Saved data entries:
········

(** The values of a [BTreeMap], in the order of its keys. *)
Definition key_le {V} (a b : (Z * Z) * V) : Prop := point_le a.1 b.1.
#[export] Instance key_le_dec {V} (a b : (Z * Z) * V) : Decision (key_le a b).
Proof. unfold key_le. apply _. Defined.
Definition into_values {V} (m : gmap (Z * Z) V) : list V := snd <$> merge_sort key_le (map_to_list m).
Definition finish_level (completed : gmap Z (list (list MvtCoord))) (entry : Z * gmap EdgePoint Fragment) : gmap Z (list (list MvtCoord)) :=
  <[entry.1 := default [] (completed !! entry.1) ++ List.filter (fun points => Nat.leb 2 (length points)) (fr_points <$> into_values entry.2)]> completed.
Definition marching_squares (grid : ElevationGrid) (interval : Z) : option (gmap Z (list (list MvtCoord))) :=
  s ← for_each (stitch_cell grid interval) (cells (gr_tile grid)) Stitch_new;
  Some (foldl finish_level (st_completed s) (in_order (st_starts s))).
End Marching.

(** ** Simplification *)

(** Twice the area of the triangle. *)
Definition cross (a b c : MvtCoord) : Z := Z.abs ((b.1 - a.1) * (c.2 - a.2) - (b.2 - a.2) * (c.1 - a.1)).

Abbreviation HeapEntry := (Z * nat * Z)%type.
(** Entries are ordered by area, index and version; the heap gives the smallest first. *)
Definition entry_lt (a b : HeapEntry) : bool :=
  let '(area, index, version) := a in
  let '(area', index', version') := b in
  (area <? area') || ((area =? area') && (Nat.ltb index index' || (Nat.eqb index index' && (version <? version')))).
Fixpoint pop_min (heap : list HeapEntry) : option (HeapEntry * list HeapEntry) :=
  match heap with
  | [] => None
  | e :: heap =>
      match pop_min heap with
      | Some (least, rest) => Some (if entry_lt least e then (least, e :: rest) else (e, heap))
      | None => Some (e, [])
      end
  end.

(** [None] before the first index: it wraps, and is not read. *)
Record Links := {
  lk_previous : list (option nat);
  lk_next : list nat;
  lk_alive : list bool;
  lk_stamp : list Z;
  lk_heap : list HeapEntry }.
Definition set_at {T} (l : list T) (i : nat) (v : T) : option (list T) := if Nat.ltb i (length l) then Some (<[i := v]> l) else None.

Section Simplify.
Context (line : list MvtCoord) (keep_always : list bool).
Abbreviation n := (length line).
Lemma node_call_ensures {E F A : Type} (f : E -> F) (c : SM St E A) T X (Y : F -> Prop) :
  node_ensures c T X -> (forall e, X e -> Y (f e)) -> app_ensures (node_call f c) T Y.
Proof.
  intros Hc HY a Ha. specialize (Hc (ap_node a) (ai_node a Ha)). unfold node_call.
  destruct (c (ap_node a)) as [[v|e|] s]; [| |done]; destruct Hc as [Hs Hv];
    (split; [|by auto]); apply al_others; destruct Ha; by split.
Qed.

Lemma try_get_with_ensures {V E : Type} get join put (init : SM AppState E V) T X :
  (forall a v, app_inv a -> get a = Some v -> T v) ->
  (forall a, app_inv a -> app_inv (join a).2 /\
     match (join a).1 with Some (inr v) => T v | Some (inl e) => X e | None => True end) ->
  (forall a v, app_inv a -> T v -> app_inv (put v a)) ->
  app_ensures init T X -> app_ensures (try_get_with get join put init) T X.
Proof.
  intros Hget Hjoin Hput Hinit a Ha. unfold try_get_with. apply al_others in Ha.
  destruct (get (ap_others a)) as [v|] eqn:Hv; [split; [done|by eapply Hget]|].
  destruct (Hjoin _ Ha) as [Ha' Hj]. destruct (join (ap_others a)) as [[[e|v]|] a']; cbn in *; [by split|by split|].
  specialize (Hinit a' Ha'). destruct (init a') as [[v|e|] a'']; [|done|done].
  destruct Hinit as [Hi Hv']. split; [by apply Hput|done].
Qed.

(** ** Which archive *)

Abbreviation probe := (probe dec try_reserve_exact metadata_from_json Metadata_default format_text
  message_text xxhash64 self_node_id router chunk_size fuel).
Abbreviation resolve_archive := (resolve_archive dec try_reserve_exact metadata_from_json Metadata_default format_text
  message_text xxhash64 self_node_id router chunk_size fuel mapterhorn).

Lemma probe_ensures t : valid_tileset t -> app_ensures (probe t) (presence_truth t) (fun e => e <> TeMiss).
Proof.
  intros Ht. eapply app_bind; [eapply node_call_ensures; [by eapply archive_presence_ensures|done]|].
  intros [] Hp; by apply app_ret.
Qed.

(** The archive that serves a tile: the tileset itself, but above zoom 12 the
    detail archive of the z6 ancestor when it is the composite tileset. *)
Definition serving_archive (t : string) (z x y : Z) : string :=
  match mapterhorn with
  | Some m => if String.eqb t (mc_tileset m) && (BASE_MAX_ZOOM <? z)
              then mc_namespace m +:+ "/" +:+ detail_segment z x y else t
  | None => t
  end.

Context (Hmap : forall m, mapterhorn = Some m -> config_ok id_text m).

Lemma error_response_status e : e <> TeMiss ->
  (tileset_error_response e).1 <> NOT_FOUND /\ (tileset_error_response e).1 <> BAD_REQUEST /\
  (tileset_error_response e).1 <> NOT_ACCEPTABLE.
Proof. by destruct e. Qed.

(** A failure that says nothing about the request or the tile. *)
Definition unavailable (e : HttpError) : Prop :=
  e.1 <> NOT_FOUND /\ e.1 <> BAD_REQUEST /\ e.1 <> NOT_ACCEPTABLE.

Abbreviation detail_of m z x y := (mc_namespace m +:+ "/" +:+ detail_segment z x y).

Definition resolved_truth (m : MapterhornConfig) (z x y : Z) (r : Resolved) : Prop :=
  match r with
  | ResolvedBase b => b = mc_tileset m /\ z <= BASE_MAX_ZOOM
  | ResolvedDetail d => d = detail_of m z x y /\ valid_tileset d /\ BASE_MAX_ZOOM < z
  | ResolvedAbsent => archive_of (detail_of m z x y) = None /\ BASE_MAX_ZOOM < z
  end.

Lemma mapterhorn_resolve_ensures m z x y :
  config_ok id_text m -> 0 <= z <= MAX_ZOOM -> 0 <= x < 2 ^ z -> 0 <= y < 2 ^ z ->
  app_ensures (mapterhorn_resolve dec try_reserve_exact metadata_from_json Metadata_default format_text message_text
                 xxhash64 self_node_id router chunk_size fuel m z x y)
    (resolved_truth m z x y) (fun e => e <> TeMiss).
Proof.
  intros Hm Hz Hx Hy. unfold mapterhorn_resolve. destruct (Z.leb_spec z BASE_MAX_ZOOM) as [Hb|Hb]; [by apply app_ret|].
  destruct (detail_tileset_ok (E := TilesetError) id_text m z x y) as [Hd Hv]; [done|lia|done|done|].
  rewrite Hd. eapply app_bind; [by apply app_lift with (T := fun d => d = detail_of m z x y); [|intros ? [= <-]|]|]. intros d ->.
  eapply app_bind; [apply try_get_with_ensures with (T := presence_truth (detail_of m z x y))|].
  - intros a v Ha. unfold get_presence. intros (entry & He & Hlt)%bind_Some.
    apply (ai_presence a Ha) in He. case_match; [|done]. by injection Hlt as <-.
  - intros a Ha. by apply al_join_presence.
  - intros a v [Hn Hp Hm'] Hv'. split; cbn; [done| |done].
    intros t' entry [[<- <-]|[_ He]]%lookup_insert_Some; [done|by eapply Hp].
  - by apply probe_ensures.
  - intros [] Hp; by apply app_ret.
Qed.

Lemma resolve_archive_ensures t z x y :
  valid_tileset t -> 0 <= z <= MAX_ZOOM -> 0 <= x < 2 ^ z -> 0 <= y < 2 ^ z ->
  app_ensures (resolve_archive t z x y)
    (fun o => match o with
              | Some archive => archive = serving_archive t z x y /\ valid_tileset archive
              | None => archive_of (serving_archive t z x y) = None
              end) unavailable.
Proof.
  intros Ht Hz Hx Hy. unfold PublicTiles.resolve_archive, serving_archive. destruct mapterhorn as [m|]; [|by apply app_ret].
  destruct (String.eqb_spec t (mc_tileset m)) as [->|Hne]; cbn [negb andb]; [|by apply app_ret].
  eapply app_bind; [by eapply app_attempt, mapterhorn_resolve_ensures; [apply Hmap|..]|].
  intros [e|[b|d|]] Hr; cbn in Hr.
  - apply app_lift; [done..|]. intros ? [= <-]. by apply error_response_status.
  - destruct Hr as [-> Hb]. apply app_ret. by rewrite (proj2 (Z.ltb_ge _ _)).
  - destruct Hr as (-> & Hv & Hb). apply app_ret. by rewrite (proj2 (Z.ltb_lt _ _)).
  - destruct Hr as [Ha Hb]. apply app_ret. by rewrite (proj2 (Z.ltb_lt _ _)).
Qed.

(** ** Which bytes *)

Abbreviation transcode_mlt_admitted := (transcode_mlt_admitted (M := M) (W := W) dec gzip_encode max_inflight panic_text).
Abbreviation mlt_response_bytes := (mlt_response_bytes dec gzip_encode max_inflight panic_text).

Lemma transcode_mlt_failure tile e : transcode_mlt tile = Err e -> transcode_failure e.
Proof.
  unfold MltTiles.transcode_mlt, transcode_failure, mbind, Res_bind.
  destruct (decode_mvt_input _ _ _ _) as [raw|[]|]; cbn; [|by intros [= <-]; auto..|done].
  destruct (mvt_to_mlt raw) as [mlt|?|]; cbn; [|by intros [= <-]; auto|done].
  unfold gzip. case_match; [|done]. intros [= <-]. by left.
Qed.

Lemma transcode_admitted_ensures t id tile :
  tile_truth t id (Some tile) -> app_ensures (transcode_mlt_admitted tile) (mlt_truth t id) transcode_failure.
Proof.
  intros Ht a Ha. unfold PublicTiles.transcode_mlt_admitted. apply al_reserve in Ha.
  destruct (ap_reserve a) as [previous a1]. cbn in Ha.
  destruct (reserved max_inflight previous); cbn [negb]; [|split; [by apply al_unreserve|unfold transcode_failure; cbn; auto]].
  apply al_acquire in Ha. destruct (ap_acquire a1) as [[] a2]; cbn [negb];
    [|split; [by apply al_unreserve|unfold transcode_failure; cbn; auto]].
  apply al_blocking in Ha. cbn in Ha. destruct (ap_blocking a2) as [[text|] a3]; cbn in *; [split; [done|by left]|].
  destruct (transcode_mlt tile) as [v|e|] eqn:Hv; (split; [done|]); [by exists tile|by eapply transcode_mlt_failure|by left].
Qed.

Lemma tile_truth_fun t id o o' : tile_truth t id o -> tile_truth t id o' -> o = o'.
Proof. unfold TileArchives.tile_truth. case_match; congruence. Qed.

(** A tile in the representation that is asked for: bytes and encoding. *)
Definition as_mlt (tile : TileData) (served : bytes * option string) : Prop :=
  if is_mlt_tile tile then served = (td_bytes tile, td_content_encoding tile)
  else td_content_type tile = content_type TtMvt /\ transcode_mlt tile = Ok served.1 /\ served.2 = Some "gzip".
(** * netflix_analysis.py: a shallow embedding and its properties

    The script loads one sheet of a workbook into a table, standardises the
    column labels, derives numeric duration columns from the free-text
    [duration] column, and writes a handful of summary artifacts.

    Conventions of the embedding.
    - A Python [str] is a [string] whose characters are read as the code
      points 0..255.  On that range the regular-expression class [\d] is
      exactly ['0'..'9'], and [str.lower] and [str.strip] are the maps written
      out below.
    - A [Sheet] is the table that [pd.read_excel] returns for a sheet of the
      workbook: the header labels, which are texts, and the cells after the
      conversions of the reader, which turns an empty cell and a text it
      takes for a missing-value marker into a missing value.  A cell is a
      text, an integer or a missing value.
    - pandas decides per column how the cells are held.  A column with a text
      cell holds Python objects; a column of integers holds 64-bit integers;
      a column of integers and missing values holds double-precision numbers.
      The conversions that depend on it ([astype(str)], [pd.to_numeric],
      [Series.where], [astype(int)]) are therefore functions of the column.
      A number that becomes double-precision is rounded to the nearest such
      number; overflow to infinity, which takes more than 308 digits, is
      left out.
    - What the libraries compute and the script does not determine is a
      field of [Library]: how the parser of pandas reads a text that is not a
      plain run of digits, how Python prints a double-precision number, and
      whether numpy can cut the range of the data into 25 bins.  The
      properties hold for every library.
    - A table is a finite map from labels to columns.  When two headers of
      the sheet standardise to the same label, pandas keeps both columns under
      one label and the map cannot hold that table; the properties about such
      sheets assume [distinct_labels].
    - The output directory is a finite map from file names to artifacts; an
      artifact records the data handed to the serialiser ([to_csv], [f.write],
      [savefig]) rather than the bytes the serialiser produces from it.  Of
      the plotting library only the refusal to plot an empty frame and the
      refusal of the histogram are modelled. *)

From Stdlib Require Import ZArith Lia Ascii String.
From stdpp Require Import base option list sorting gmap strings pretty.

Open Scope string_scope.
Open Scope list_scope.

(** ** Characters and strings *)

Module Str.

Definition code (c : ascii) : N := N_of_ascii c.

Definition in_range (lo hi : N) (c : ascii) : bool :=
  (lo <=? code c)%N && (code c <=? hi)%N.

(** [\d] *)
Definition is_digit (c : ascii) : bool := in_range 48 57 c.

(** [[A-Za-z]] *)
Definition is_alpha (c : ascii) : bool := in_range 65 90 c || in_range 97 122 c.

(** The characters removed by [str.strip()] without argument. *)
Definition is_space (c : ascii) : bool :=
  in_range 9 13 c || in_range 28 32 c || (code c =? 133)%N || (code c =? 160)%N.

Definition is_upper (c : ascii) : bool :=
  in_range 65 90 c || (in_range 192 222 c && negb (code c =? 215)%N).

Definition lower_char (c : ascii) : ascii :=
  if is_upper c then ascii_of_N (code c + 32) else c.

(** [s.lower()] *)
Fixpoint lower (s : string) : string :=
  match s with
  | EmptyString => EmptyString
  | String c r => String (lower_char c) (lower r)
  end.

Fixpoint lstrip (s : string) : string :=
  match s with
  | EmptyString => EmptyString
  | String c r => if is_space c then lstrip r else s
  end.

Definition rstrip (s : string) : string := String.rev (lstrip (String.rev s)).

(** [s.strip()] *)
Definition strip (s : string) : string := rstrip (lstrip s).

(** [s.replace(old, new)] for one-character [old] and [new]. *)
Fixpoint replace (old new : ascii) (s : string) : string :=
  match s with
  | EmptyString => EmptyString
  | String c r =>
      String (if Ascii.eqb c old then new else c) (replace old new r)
  end.

(** The longest prefix of [s] made of characters satisfying [p]. *)
Fixpoint take_while (p : ascii → bool) (s : string) : string :=
  match s with
  | EmptyString => EmptyString
  | String c r => if p c then String c (take_while p r) else EmptyString
  end.

(** [re.search("([p]+)", s)]: the leftmost match, taken greedily. *)
Fixpoint search_run (p : ascii → bool) (s : string) : option string :=
  match s with
  | EmptyString => None
  | String c r =>
      if p c then Some (String c (take_while p r)) else search_run p r
  end.

Fixpoint forallb (p : ascii → bool) (s : string) : bool :=
  match s with
  | EmptyString => true
  | String c r => p c && forallb p r
  end.

Fixpoint startswith (pat s : string) : bool :=
  match pat, s with
  | EmptyString, _ => true
  | String _ _, EmptyString => false
  | String a pat', String c r => Ascii.eqb a c && startswith pat' r
  end.

(** [pat in s] for a literal pattern. *)
Fixpoint contains (pat s : string) : bool :=
  startswith pat s ||
  match s with
  | EmptyString => false
  | String _ r => contains pat r
  end.

Definition digit_value (c : ascii) : Z := Z.of_N (code c) - 48.

(** The value of a run of decimal digits, most significant digit first. *)
Fixpoint decimal_from (acc : Z) (s : string) : Z :=
  match s with
  | EmptyString => acc
  | String c r => decimal_from (10 * acc + digit_value c) r
  end.

Definition decimal (s : string) : Z := decimal_from 0 s.

Definition is_decimal (s : string) : bool :=
  negb (String.eqb s EmptyString) && forallb is_digit s.

End Str.

(** ** Cells *)

Inductive value :=
  | VStr (s : string)
  | VNum (z : Z)
  | VNA.

Global Instance value_eq_dec : EqDecision value.
Proof. solve_decision. Defined.

Definition isna (v : value) : bool :=
  match v with VNA => true | _ => false end.

Definition notna (v : value) : bool := negb (isna v).

(** [str(v)] for a cell of a column that holds Python objects or 64-bit
    integers: a missing value reads [nan]. *)
Definition astype_str (v : value) : string :=
  match v with
  | VStr s => s
  | VNum z => pretty z
  | VNA => "nan"
  end.

(** Element-wise actions of the [.str] accessor; a cell that is not a text
    yields a missing value. *)
Definition str_extract (p : ascii → bool) (v : value) : value :=
  match v with
  | VStr s => from_option VStr VNA (Str.search_run p s)
  | _ => VNA
  end.

Definition str_lower (v : value) : value :=
  match v with VStr s => VStr (Str.lower s) | _ => VNA end.

(** [.str.contains(pat, na=False)] *)
Definition str_contains (pat : string) (v : value) : bool :=
  match v with VStr s => Str.contains pat s | _ => false end.

(** [x.where(cond)] on one cell. *)
Definition where_ (x : value) (cond : bool) : value :=
  if cond then x else VNA.

(** ** Numbers *)

(** The double-precision number nearest to the integer [z], ties going to
    the even significand.  Integers up to 2^53 in absolute value are kept. *)
Definition round_f64 (z : Z) : Z :=
  let n := Z.abs z in
  let e := (Z.log2 n - 52)%Z in
  if (e <=? 0)%Z then z
  else
    let q := Z.shiftr n e in
    let r := Z.land n (Z.ones e) in
    let half := Z.shiftl 1 (e - 1) in
    let q' := if (r <? half)%Z || ((r =? half)%Z && Z.even q) then q else (q + 1)%Z in
    (Z.sgn z * Z.shiftl q' e)%Z.

(** A cell held as a double-precision number. *)
Definition to_float (v : value) : value :=
  match v with VNum z => VNum (round_f64 z) | _ => v end.

(** [col.astype(float)] *)
Definition as_float64 (col : list value) : list value := to_float <$> col.

(** The cell fits a column of 64-bit integers. *)
Definition int64_ok (v : value) : bool :=
  match v with
  | VNum z => (- 2 ^ 63 <=? z)%Z && (z <? 2 ^ 63)%Z
  | _ => false
  end.

(** The conversion of a number to a 64-bit integer: a number outside the
    range wraps around, so that 2^63 becomes -2^63.  (numpy wraps the
    unsigned integers; what becomes of a double-precision number beyond the
    range is left to the processor, which also makes -2^63 of 2^63.) *)
Definition wrap_int64 (z : Z) : Z := ((z + 2 ^ 63) `mod` 2 ^ 64 - 2 ^ 63)%Z.

(** [astype(int)] on one cell of a column without missing values. *)
Definition astype_int (v : value) : value :=
  match v with VNum z => VNum (wrap_int64 z) | _ => v end.

(** [x.where(cond)]: the rows where [cond] fails become missing values, and
    a column that receives a missing value becomes double-precision. *)
Definition where_col (x : list value) (cond : list bool) : list value :=
  zip_with where_ (if forallb id cond then x else as_float64 x) cond.

Definition is_text (v : value) : bool :=
  match v with VStr _ => true | _ => false end.

(** The column is held as double-precision numbers: it has no text and has
    a missing value. *)
Definition floating (col : list value) : bool :=
  forallb (λ v, negb (is_text v)) col && existsb isna col.

(** ** The libraries *)

(** What the parser of pandas makes of a text: no number, an integer, or
    another number (a fraction, an infinity). *)
Inductive parsed :=
  | NotNumber
  | Integer (z : Z)
  | OtherNumber.

Record Library := {
  (* [pd.to_numeric] on a text that is not a plain run of decimal digits
     (signs, blanks, exponents, ...) *)
  numeric_text : string → parsed;
  (* [str(x)] for the double-precision number [x] of integer value [z],
     as in [1.0] and [1e+16] *)
  float_text : Z → string;
  (* the message of the [ValueError] with which [plt.hist(mins, bins=25)]
     refuses the data, if it does *)
  histogram_error : list value → option string;
}.

(** ** Counting

    pandas counts the occurrences of keys with a hash table that keeps the
    keys in order of first appearance; [tally] adds up a weight per key in
    that order. *)

Section tally.
Context {K : Type} `{EqDecision K}.

Fixpoint bump (k : K) (n : Z) (acc : list (K * Z)) : list (K * Z) :=
  match acc with
  | [] => [(k, n)]
  | (k', m) :: acc' =>
      if decide (k = k') then (k', (m + n)%Z) :: acc'
      else (k', m) :: bump k n acc'
  end.

Definition tally (l : list (K * Z)) : list (K * Z) :=
  foldl (λ acc kn, bump kn.1 kn.2 acc) [] l.

Fixpoint assoc (k : K) (l : list (K * Z)) : option Z :=
  match l with
  | [] => None
  | (k', n) :: l' => if decide (k = k') then Some n else assoc k l'
  end.

Definition sum_counts (l : list (K * Z)) : Z := foldr (λ kn s, (kn.2 + s)%Z) 0%Z l.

········

→ **Directions**:
What do the lines above say from the one containing "Definition as_mlt (tile" down to the one containing "class [\d] is"? Return them exactly, both end lines included, and only them.

→ **Your solution**:
Definition as_mlt (tile : TileData) (served : bytes * option string) : Prop :=
  if is_mlt_tile tile then served = (td_bytes tile, td_content_encoding tile)
  else td_content_type tile = content_type TtMvt /\ transcode_mlt tile = Ok served.1 /\ served.2 = Some "gzip".
(** * netflix_analysis.py: a shallow embedding and its properties

    The script loads one sheet of a workbook into a table, standardises the
    column labels, derives numeric duration columns from the free-text
    [duration] column, and writes a handful of summary artifacts.

    Conventions of the embedding.
    - A Python [str] is a [string] whose characters are read as the code
      points 0..255.  On that range the regular-expression class [\d] is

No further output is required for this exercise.